Sete mil e três da V.L. enquanto as águas de março do dia
dez fecham o verão, em uma manhã com alguma nebulosidade, ele
estava à procura de matar o tempo, pois confundira o horário do
seu dentista conveniado de onze para oito; e por ter mais de duas horas "livres
e desimpedidas" resolvera andar pelas cercanias da rua Marques de Tamandaré,
no Poço da Panela por perto da margem do Capibaribe.

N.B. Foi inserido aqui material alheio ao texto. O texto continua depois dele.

(** The critical section, by its effect on the capacity. *)
Lemma acquire_locked_spec d lim l r l' :
  acquire_locked d lim l = (r, l') ->
  exists c', l' = <[d := c']> l /\ limit c' <= lim /\
    match l !! d with
    | None => limit c' = lim /\ changed c' = 0%nat
    | Some c => limit c' = Z.min (limit c) lim /\ (changed c <= changed c')%nat /\
        (changed c = changed c' -> limit c' = limit c)
    end /\
    match r with
    | Granted => active c' = active_of d l + 1 /\ active c' <= limit c'
    | MustWait ch => active c' = active_of d l /\ limit c' <= active c' /\ ch = changed c'
    end.
Proof.
  unfold acquire_locked, active_of, notify.
  destruct (l !! d) as [c|] eqn:Hd; [destruct (lim <? limit c) eqn:Hlow|];
    simpl; case_match eqn:Hfree; intros [= <- <-]; (eexists; split; [reflexivity|]);
    cbn [limit active changed]; split_and!; try done; lia.
Qed.

Lemma active_of_insert d d' c l :
  active_of d (<[d' := c]> l) = if decide (d = d') then active c else active_of d l.
Proof.
  unfold active_of. case_decide as Hd; [subst; by rewrite lookup_insert_eq|].
  by rewrite lookup_insert_ne by congruence.
Qed.

Lemma active_of_release d d' l :
  active_of d (release_locked d' l) =
    active_of d l - (if decide (d = d') then (if l !! d' then 1 else 0) else 0).
Proof.
  unfold active_of, release_locked. case_decide as Hd.
  - subst. rewrite lookup_alter_eq. destruct (l !! d'); simpl; lia.
  - rewrite lookup_alter_ne by congruence. destruct (l !! d); lia.
Qed.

Logo de cara deparara-se com a construção de mais um "privê
classe alta" em formato de um tremendo "espigão" e em
cuja placa informativa lia-se: Trinta andares, dois apartamento por andar, quatro
suítes, elevador panorâmico, garagem com três vagas, os scambaus
necessários à felicidade de marajás do judiciário
e barões do legislativo.
Por pura ausência do que fazer naquele momento, invadira, sob olhares
atravessados e ressabiados de piões de construção fardados,
o que restara de um pomar de uma mansão que após a morte do patriarca
fora convenientemente transformada em "bufunfa" pelos herdeiros e
perambulando "pelaí" aproximara-se de uma secular Cajazeira,
com seus dias contados, pois já apresentava um grande corte, provavelmente
desfechado pela "garra" de retro-escavadeira e de onde minava grossa
camada de resina.
Conhecera aqueles sítios há muitos anos, com seus exuberantes
pomares que serviam de abrigo para uma fauna variadíssima e, o que hoje
resta é um Baobá "tombado" em mil novecentos e oitenta
e oito pelo prefeito da época. (ainda bem!) Como somos destruidores em
nome do progresso!!!
Olhando com mais atenção para a resina que minava do golpe, viu
uma Lagartixa de mais ou menos quinze centímetros que ficara presa, talvez
por nova e como tal inexperiente.
De pronto lembra-se do "Jurassic Park". Devaneios e fantasias de desocupado
povoavam-lhe a mente: Dinos e mais dinos. Tirano Rex. Fóssil a daqui
a trinta milhões de anos. Cajazeira petrificada...
Aproxima a mão para tocar o "fóssil" e ele pisca o olho:
Tá vivo!!!
- Que enrascada, Menina! Que bobeada!! Ficar presa em resina e morrer lentamente!!!
Pega de uma pequena pedra para "acabar de vez com aquele sofrimento",
mas um olhar nada fossilizado e transcendental de socorro, o detém.
Vem a sua mente a lenda budista da Aranha que salvara o rico do Inferno por
nunca haver praticado outra boa ação a não ser, um dia,
deixar de pisá-la.
Examinara com cuidado a "prisioneira babaca", percebe pelo tato que
podia libertá-la, e com certo cuidado a livra da resina, mas...
Com o ex-fóssil, mas fortíssimo candidato a cadáver, à
mão, vai mostrá-lo aos ajudantes de pedreiro que curiosos, devido
ao tempo gasto e movimentos suspeitos junto à Cajazeira, demonstravam
uma certa inquietação.
- Coitada! Fala um, será que molhando a resina amolece e dá pra
limpar a bichinha?!
- É, tô de bobeira, mesmo! Não custa tentar e pelo menos
passo o tempo.
Em contato com a água a resina começa a dar sinal que amolecerá
e a Lagartixa dá umas débeis sacudidelas. Mãos à
obra.
Ajeita aqui, raspa cuidadosamente ali, desentope uma das fossas nasais com um
"desentupidor" improvisado de uma perninha de um "chié"
que morrera e, duas horas mais tarde noventa e cinco por cento da resina havia
sido retirado e a ex-liberta dava sinais que tentaria algo.
Colocada no chão, perto de raízes de árvores arrancadas,
não dá sinal de vida e é novamente recolhida, mas inane.
Depois de sopros fortes nas fossas nasais e algumas delicadíssimas espremeduras
como massagem cardíaca, dá algumas sacudidelas e movimenta debilmente
o tórax dando sinal que está respirando... mas pára.
Novamente colocada no chão de um quintal, agora meio a capins, gravetos,
ramas... nada.
O benfeitor fica ali olhando para a sua "pupila" na esperança
que acontecesse um milagre e ela... sei lá.
Baixando-se e levando a mão para recolhê-la novamente para outra
seção de "ressuscitamento", num zás a "finada"
dispara quintal adentro sem pelos menos se despedir.
Já quase chegando a hora de ser atendido pelo seu dentista ele segue
"feliz que nem pinto em m...", mas certo de que: pelo menos... Purgatório.